[Saved data entries]
'''

Lemma add_loop_spec (values : list Q) :
  forall (floored : list Z) (need : Z) (rng : Sklearn.rs G),
    length floored = length remainder ->
    StronglySorted (fun a b => b < a)%Q values ->
    0 < need <= Z.of_nat (sum_list_with (weight_of remainder) values) ->
    let res := fst (Sklearn.add_loop G remainder values floored need rng) in
    length res = length remainder
    /\ Sklearn.sumZ res = Sklearn.sumZ floored + need
    /\ forall i f r x,
         floored !! i = Some f -> res !! i = Some r -> remainder !! i = Some x ->
         r = f \/ (r = f + 1 /\ (0 < x)%Q /\ exists w, w ∈ values /\ (x == w)%Q).
Proof.
  induction values as [|v rest IH]; intros floored need rng Hlen Hsorted Hneed res.
  - simpl in Hneed. lia.
  - apply StronglySorted_inv in Hsorted as [Hsorted Hbelow].
    assert (Hv : (0 < v)%Q).
    { destruct (Qlt_le_dec 0 v) as [H|H]; [exact H|]. exfalso.
      rewrite weight_of_nonpos in Hneed; [lia|].
      constructor; [exact H|].
      eapply Forall_impl; [exact Hbelow|]. simpl. intros w Hw. lra. }
    subst res. cbn [Sklearn.add_loop].
    set (inds := Sklearn.np_where v remainder).
    set (add_now := Z.min (Z.of_nat (length inds)) need).
    assert (Hk : (Z.to_nat add_now <= length inds)%nat) by lia.
    pose proof (choice_law G G_lawful rng inds (Z.to_nat add_now)
                  (np_where_from_NoDup v remainder 0) Hk) as (Hclen & Hcnd & Hcsub).
    destruct (Sklearn.choice G rng inds (Z.to_nat add_now)) as [chosen rng'].
    cbn [fst] in Hclen, Hcnd, Hcsub.
    assert (Hcb : Forall (fun i => (i < length floored)%nat) chosen).
    { apply Forall_forall. intros i Hi. rewrite Hlen.
      pose proof (np_where_bound v remainder) as Hb.
      rewrite Forall_forall in Hb. apply Hb, Hcsub, Hi. }
    assert (Hsum1 : Sklearn.sumZ (Sklearn.add_one_at chosen floored)
                    = Sklearn.sumZ floored + add_now).
    { rewrite add_one_at_sum by exact Hcb. rewrite Hclen. lia. }
    assert (Hpoint : forall i f x, floored !! i = Some f -> remainder !! i = Some x ->
              exists f', Sklearn.add_one_at chosen floored !! i = Some f'
                /\ (f' = f \/ (f' = f + 1 /\ (x == v)%Q))).
    { intros i f x Hf Hx. rewrite (add_one_at_lookup chosen floored i f Hcnd Hf).
      eexists. split; [reflexivity|].
      destruct (decide (i ∈ chosen)) as [Hi|_]; [right | left; reflexivity].
      split; [reflexivity|].
      apply Hcsub, np_where_spec in Hi as (x' & Hx' & Hxv). congruence. }
    assert (Hw : weight_of remainder v = length inds).
    { unfold weight_of. rewrite (proj2 (Qgtb_true v 0) Hv). reflexivity. }
    cbn [sum_list_with] in Hneed. rewrite Hw in Hneed.
    destruct (Z.eqb_spec (need - add_now) 0) as [Hzero|Hmore]; cbn [fst].
    + split; [rewrite add_one_at_length; exact Hlen|].
      split; [rewrite Hsum1; lia|].
      intros i f r x Hf Hr Hx.
      destruct (Hpoint i f x Hf Hx) as (f' & Hf' & Hcase).
      rewrite Hf' in Hr. injection Hr as <-.
      destruct Hcase as [->|[-> Hxv]]; [left; reflexivity | right].
      split; [reflexivity|]. split; [rewrite Hxv; exact Hv|].
      exists v. split; [left | exact Hxv].
    + assert (Hneed' : 0 < need - add_now
                       <= Z.of_nat (sum_list_with (weight_of remainder) rest)) by lia.
      destruct (IH (Sklearn.add_one_at chosen floored) (need - add_now) rng'
                  ltac:(rewrite add_one_at_length; exact Hlen) Hsorted Hneed')
        as (Hlen' & Hsum' & Hpoint').
      split; [exact Hlen'|].
      split; [rewrite Hsum', Hsum1; lia|].
      intros i f r x Hf Hr Hx.
      destruct (Hpoint i f x Hf Hx) as (f' & Hf' & Hcase).
      destruct (Hpoint' i f' r x Hf' Hr Hx) as [->|(-> & Hx0 & w & Hwin & Hxw)].
      * destruct Hcase as [->|[-> Hxv]]; [left; reflexivity | right].
        split; [reflexivity|]. split; [rewrite Hxv; exact Hv|].
        exists v. split; [left | exact Hxv].
      * destruct Hcase as [->|[-> Hxv]].
        -- right. split; [reflexivity|]. split; [exact Hx0|].
           exists w. split; [right; exact Hwin | exact Hxw].
        -- exfalso. rewrite Forall_forall in Hbelow.
           pose proof (Hbelow w Hwin) as Hlt. simpl in Hlt.
           rewrite <- Hxw, Hxv in Hlt. exact (Qlt_irrefl _ Hlt).
Qed.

'''

> **EXERCISE AIM**:
Filter the entries above down to the lines that hold the word "Hpoint", and copy those lines.

> **FINISHED EXERCISE**:
    assert (Hpoint : forall i f x, floored !! i = Some f -> remainder !! i = Some x ->
      destruct (Hpoint i f x Hf Hx) as (f' & Hf' & Hcase).
        as (Hlen' & Hsum' & Hpoint').
      destruct (Hpoint i f x Hf Hx) as (f' & Hf' & Hcase).
      destruct (Hpoint' i f' r x Hf' Hr Hx) as [->|(-> & Hx0 & w & Hwin & Hxw)].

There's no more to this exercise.